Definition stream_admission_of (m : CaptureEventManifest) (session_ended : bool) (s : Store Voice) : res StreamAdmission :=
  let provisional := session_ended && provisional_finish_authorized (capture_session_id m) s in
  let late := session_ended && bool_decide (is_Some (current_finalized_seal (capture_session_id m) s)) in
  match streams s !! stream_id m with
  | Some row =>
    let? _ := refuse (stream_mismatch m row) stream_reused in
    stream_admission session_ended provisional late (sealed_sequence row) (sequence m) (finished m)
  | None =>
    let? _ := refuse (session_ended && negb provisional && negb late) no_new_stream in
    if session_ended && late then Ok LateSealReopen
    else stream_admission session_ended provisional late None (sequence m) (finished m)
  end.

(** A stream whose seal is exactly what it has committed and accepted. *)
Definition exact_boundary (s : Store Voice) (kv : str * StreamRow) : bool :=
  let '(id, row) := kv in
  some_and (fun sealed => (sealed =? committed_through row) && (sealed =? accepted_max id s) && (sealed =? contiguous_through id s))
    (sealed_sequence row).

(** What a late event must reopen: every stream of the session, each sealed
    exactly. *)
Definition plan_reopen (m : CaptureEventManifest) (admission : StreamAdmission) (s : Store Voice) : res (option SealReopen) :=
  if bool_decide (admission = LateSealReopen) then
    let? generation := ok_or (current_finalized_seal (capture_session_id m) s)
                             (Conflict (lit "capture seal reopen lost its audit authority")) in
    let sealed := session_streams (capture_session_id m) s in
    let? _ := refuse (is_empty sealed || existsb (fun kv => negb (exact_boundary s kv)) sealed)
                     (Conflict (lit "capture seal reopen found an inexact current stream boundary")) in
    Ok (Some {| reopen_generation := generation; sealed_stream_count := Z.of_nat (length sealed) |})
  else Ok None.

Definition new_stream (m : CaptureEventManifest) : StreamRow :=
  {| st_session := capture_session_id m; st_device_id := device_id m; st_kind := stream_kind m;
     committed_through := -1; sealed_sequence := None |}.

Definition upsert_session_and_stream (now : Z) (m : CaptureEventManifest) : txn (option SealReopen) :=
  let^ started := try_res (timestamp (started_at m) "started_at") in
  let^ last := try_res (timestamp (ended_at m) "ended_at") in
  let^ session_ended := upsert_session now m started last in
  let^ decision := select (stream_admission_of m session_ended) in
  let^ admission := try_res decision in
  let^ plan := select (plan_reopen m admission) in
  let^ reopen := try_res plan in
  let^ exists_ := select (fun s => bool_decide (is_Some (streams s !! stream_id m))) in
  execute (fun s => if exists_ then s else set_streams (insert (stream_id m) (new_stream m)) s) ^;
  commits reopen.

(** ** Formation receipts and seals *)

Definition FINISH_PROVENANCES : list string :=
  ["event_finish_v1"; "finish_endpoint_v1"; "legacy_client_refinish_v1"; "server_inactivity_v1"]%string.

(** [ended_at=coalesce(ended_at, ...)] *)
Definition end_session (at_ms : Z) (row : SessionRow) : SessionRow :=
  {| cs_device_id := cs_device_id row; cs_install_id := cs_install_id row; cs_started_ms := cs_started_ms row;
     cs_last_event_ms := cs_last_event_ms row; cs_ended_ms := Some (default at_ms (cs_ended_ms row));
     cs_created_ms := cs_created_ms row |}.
==
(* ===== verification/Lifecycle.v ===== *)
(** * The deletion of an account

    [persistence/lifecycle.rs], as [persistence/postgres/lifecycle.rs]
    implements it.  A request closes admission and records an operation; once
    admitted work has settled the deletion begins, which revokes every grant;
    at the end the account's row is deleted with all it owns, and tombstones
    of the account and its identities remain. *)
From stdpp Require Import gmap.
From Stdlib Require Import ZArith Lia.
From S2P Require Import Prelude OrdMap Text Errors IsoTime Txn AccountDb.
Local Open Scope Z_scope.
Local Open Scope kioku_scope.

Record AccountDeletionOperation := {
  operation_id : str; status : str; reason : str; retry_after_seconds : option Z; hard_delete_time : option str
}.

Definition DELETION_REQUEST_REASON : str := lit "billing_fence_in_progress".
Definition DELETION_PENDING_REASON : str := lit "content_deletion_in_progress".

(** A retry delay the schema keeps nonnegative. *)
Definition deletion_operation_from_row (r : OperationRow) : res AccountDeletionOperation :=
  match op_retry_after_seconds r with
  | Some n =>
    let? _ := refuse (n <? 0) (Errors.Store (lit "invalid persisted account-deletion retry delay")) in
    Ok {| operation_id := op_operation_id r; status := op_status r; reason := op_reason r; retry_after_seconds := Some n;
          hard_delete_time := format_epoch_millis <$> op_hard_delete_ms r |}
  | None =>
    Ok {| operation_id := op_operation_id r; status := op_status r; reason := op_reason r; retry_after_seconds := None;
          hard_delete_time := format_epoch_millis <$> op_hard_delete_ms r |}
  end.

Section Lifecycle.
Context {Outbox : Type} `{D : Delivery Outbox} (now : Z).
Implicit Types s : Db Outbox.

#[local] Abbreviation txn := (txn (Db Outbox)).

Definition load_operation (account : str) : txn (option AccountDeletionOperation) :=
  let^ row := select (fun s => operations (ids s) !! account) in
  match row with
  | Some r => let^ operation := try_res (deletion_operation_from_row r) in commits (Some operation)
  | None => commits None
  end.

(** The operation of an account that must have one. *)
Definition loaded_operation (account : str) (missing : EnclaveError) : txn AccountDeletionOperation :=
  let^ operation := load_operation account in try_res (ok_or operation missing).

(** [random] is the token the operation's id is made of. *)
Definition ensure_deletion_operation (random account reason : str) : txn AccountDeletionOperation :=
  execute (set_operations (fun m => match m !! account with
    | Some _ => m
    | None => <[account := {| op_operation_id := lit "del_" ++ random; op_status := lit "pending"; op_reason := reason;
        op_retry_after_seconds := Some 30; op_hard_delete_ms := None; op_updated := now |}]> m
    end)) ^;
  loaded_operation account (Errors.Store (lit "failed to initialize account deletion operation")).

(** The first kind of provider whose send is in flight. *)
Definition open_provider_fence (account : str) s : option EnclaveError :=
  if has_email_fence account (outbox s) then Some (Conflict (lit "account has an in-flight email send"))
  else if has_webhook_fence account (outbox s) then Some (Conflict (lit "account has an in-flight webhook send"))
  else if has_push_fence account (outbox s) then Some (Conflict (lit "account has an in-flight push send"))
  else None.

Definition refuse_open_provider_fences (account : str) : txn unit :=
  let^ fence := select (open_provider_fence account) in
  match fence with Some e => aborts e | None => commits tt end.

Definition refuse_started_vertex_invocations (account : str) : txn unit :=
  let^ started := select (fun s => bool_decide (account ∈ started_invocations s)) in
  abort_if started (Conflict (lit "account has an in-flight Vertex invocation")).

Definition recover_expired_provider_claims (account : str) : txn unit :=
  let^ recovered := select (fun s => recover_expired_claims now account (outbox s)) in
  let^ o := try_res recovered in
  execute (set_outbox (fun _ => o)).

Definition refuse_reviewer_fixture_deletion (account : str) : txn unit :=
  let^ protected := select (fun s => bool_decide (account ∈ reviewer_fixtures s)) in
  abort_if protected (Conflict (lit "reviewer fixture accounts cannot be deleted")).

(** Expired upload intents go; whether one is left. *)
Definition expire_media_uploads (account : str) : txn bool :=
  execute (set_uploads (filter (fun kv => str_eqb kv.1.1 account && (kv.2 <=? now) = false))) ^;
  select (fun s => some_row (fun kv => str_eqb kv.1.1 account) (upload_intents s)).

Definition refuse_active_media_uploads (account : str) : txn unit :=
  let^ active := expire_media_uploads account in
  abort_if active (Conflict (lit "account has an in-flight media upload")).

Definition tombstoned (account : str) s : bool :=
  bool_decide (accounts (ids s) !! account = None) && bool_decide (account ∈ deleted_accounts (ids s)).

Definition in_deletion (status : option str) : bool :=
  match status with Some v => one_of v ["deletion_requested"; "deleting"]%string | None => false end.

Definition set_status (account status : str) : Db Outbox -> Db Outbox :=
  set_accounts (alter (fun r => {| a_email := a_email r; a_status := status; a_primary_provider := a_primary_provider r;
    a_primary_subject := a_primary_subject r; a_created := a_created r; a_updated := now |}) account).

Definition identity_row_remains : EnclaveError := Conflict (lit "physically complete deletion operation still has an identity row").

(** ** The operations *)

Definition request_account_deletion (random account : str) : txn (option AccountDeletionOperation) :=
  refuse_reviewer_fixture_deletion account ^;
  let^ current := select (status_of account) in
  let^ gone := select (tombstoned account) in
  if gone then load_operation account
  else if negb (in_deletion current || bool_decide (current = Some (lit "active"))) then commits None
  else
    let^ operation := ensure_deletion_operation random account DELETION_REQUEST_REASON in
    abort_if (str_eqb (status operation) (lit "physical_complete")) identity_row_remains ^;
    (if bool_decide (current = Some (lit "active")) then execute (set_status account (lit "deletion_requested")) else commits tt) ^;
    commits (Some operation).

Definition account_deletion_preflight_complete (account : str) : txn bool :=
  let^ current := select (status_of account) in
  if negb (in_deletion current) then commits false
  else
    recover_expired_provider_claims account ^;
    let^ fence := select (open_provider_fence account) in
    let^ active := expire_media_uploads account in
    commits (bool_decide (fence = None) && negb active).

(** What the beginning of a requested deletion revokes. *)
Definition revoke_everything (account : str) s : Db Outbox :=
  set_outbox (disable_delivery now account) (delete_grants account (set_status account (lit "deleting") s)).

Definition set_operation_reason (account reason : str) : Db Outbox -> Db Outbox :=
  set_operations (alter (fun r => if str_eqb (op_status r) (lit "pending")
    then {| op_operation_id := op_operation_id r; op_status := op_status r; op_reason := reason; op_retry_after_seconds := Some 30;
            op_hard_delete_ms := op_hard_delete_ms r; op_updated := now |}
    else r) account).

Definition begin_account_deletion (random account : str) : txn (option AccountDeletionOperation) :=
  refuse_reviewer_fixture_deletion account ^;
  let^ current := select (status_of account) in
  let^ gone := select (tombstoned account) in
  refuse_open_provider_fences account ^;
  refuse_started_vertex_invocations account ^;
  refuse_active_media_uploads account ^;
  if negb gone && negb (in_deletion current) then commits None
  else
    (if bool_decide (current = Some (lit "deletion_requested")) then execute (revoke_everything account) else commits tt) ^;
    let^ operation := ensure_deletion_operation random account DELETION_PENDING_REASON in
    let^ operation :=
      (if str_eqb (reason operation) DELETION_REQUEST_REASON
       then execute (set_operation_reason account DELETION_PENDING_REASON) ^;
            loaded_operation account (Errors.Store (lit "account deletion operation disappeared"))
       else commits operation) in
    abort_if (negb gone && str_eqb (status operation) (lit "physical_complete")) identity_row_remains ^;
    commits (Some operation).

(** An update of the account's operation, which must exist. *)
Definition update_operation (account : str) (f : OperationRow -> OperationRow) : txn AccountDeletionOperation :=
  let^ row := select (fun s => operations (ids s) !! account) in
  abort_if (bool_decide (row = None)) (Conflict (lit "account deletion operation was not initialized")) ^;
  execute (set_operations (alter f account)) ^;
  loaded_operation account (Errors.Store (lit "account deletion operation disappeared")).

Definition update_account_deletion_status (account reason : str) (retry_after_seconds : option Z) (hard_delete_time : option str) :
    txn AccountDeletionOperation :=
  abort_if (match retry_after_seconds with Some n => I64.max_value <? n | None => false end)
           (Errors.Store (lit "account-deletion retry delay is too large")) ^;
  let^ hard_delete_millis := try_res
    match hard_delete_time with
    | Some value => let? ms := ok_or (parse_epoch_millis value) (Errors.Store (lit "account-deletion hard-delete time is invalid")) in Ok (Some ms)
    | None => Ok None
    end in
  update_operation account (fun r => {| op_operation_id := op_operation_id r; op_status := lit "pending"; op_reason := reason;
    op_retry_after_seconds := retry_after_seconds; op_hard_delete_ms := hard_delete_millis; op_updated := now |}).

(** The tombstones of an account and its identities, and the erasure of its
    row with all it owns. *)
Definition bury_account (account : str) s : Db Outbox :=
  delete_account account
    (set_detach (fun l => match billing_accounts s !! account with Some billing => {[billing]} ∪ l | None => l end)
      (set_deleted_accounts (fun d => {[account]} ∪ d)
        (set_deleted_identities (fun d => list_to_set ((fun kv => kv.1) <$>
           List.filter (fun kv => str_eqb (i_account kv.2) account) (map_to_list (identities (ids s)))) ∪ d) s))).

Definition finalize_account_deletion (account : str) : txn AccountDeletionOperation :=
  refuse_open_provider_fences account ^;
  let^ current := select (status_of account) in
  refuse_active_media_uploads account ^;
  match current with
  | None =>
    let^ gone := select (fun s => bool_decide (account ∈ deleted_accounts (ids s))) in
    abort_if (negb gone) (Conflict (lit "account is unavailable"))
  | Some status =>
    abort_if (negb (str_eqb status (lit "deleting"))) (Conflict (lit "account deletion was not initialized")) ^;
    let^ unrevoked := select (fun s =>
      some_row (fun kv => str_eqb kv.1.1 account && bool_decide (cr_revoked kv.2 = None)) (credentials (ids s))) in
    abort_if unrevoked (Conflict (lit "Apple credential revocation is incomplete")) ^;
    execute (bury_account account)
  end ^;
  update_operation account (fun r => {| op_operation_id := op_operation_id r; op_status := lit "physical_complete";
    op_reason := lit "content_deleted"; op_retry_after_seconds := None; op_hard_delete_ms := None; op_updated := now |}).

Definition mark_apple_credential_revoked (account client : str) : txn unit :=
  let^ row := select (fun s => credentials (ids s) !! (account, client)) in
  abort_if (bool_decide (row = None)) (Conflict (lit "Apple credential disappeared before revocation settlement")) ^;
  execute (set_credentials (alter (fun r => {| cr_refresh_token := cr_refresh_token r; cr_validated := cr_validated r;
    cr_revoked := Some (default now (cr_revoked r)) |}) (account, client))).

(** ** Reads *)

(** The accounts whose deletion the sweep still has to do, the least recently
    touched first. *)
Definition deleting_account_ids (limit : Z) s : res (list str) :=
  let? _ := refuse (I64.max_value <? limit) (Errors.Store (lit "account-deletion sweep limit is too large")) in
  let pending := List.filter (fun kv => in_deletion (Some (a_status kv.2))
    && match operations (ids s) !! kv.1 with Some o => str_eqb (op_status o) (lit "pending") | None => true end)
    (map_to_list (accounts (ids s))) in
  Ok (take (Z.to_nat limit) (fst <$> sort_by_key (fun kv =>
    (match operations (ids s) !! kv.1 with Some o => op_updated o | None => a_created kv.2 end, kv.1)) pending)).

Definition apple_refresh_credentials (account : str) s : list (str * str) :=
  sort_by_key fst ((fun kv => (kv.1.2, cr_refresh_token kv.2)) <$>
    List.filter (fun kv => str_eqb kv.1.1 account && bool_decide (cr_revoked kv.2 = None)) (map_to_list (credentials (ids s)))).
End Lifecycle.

## Problem requirements
In the data above, start at the line that has "abort_if (negb (str_eqb", stop after the line that has "some_row (fun kv => str_eqb kv.1.1 account &&", and print every line in between exactly as it stands.

## Exercise response
    abort_if (negb (str_eqb status (lit "deleting"))) (Conflict (lit "account deletion was not initialized")) ^;
    let^ unrevoked := select (fun s =>
      some_row (fun kv => str_eqb kv.1.1 account && bool_decide (cr_revoked kv.2 = None)) (credentials (ids s))) in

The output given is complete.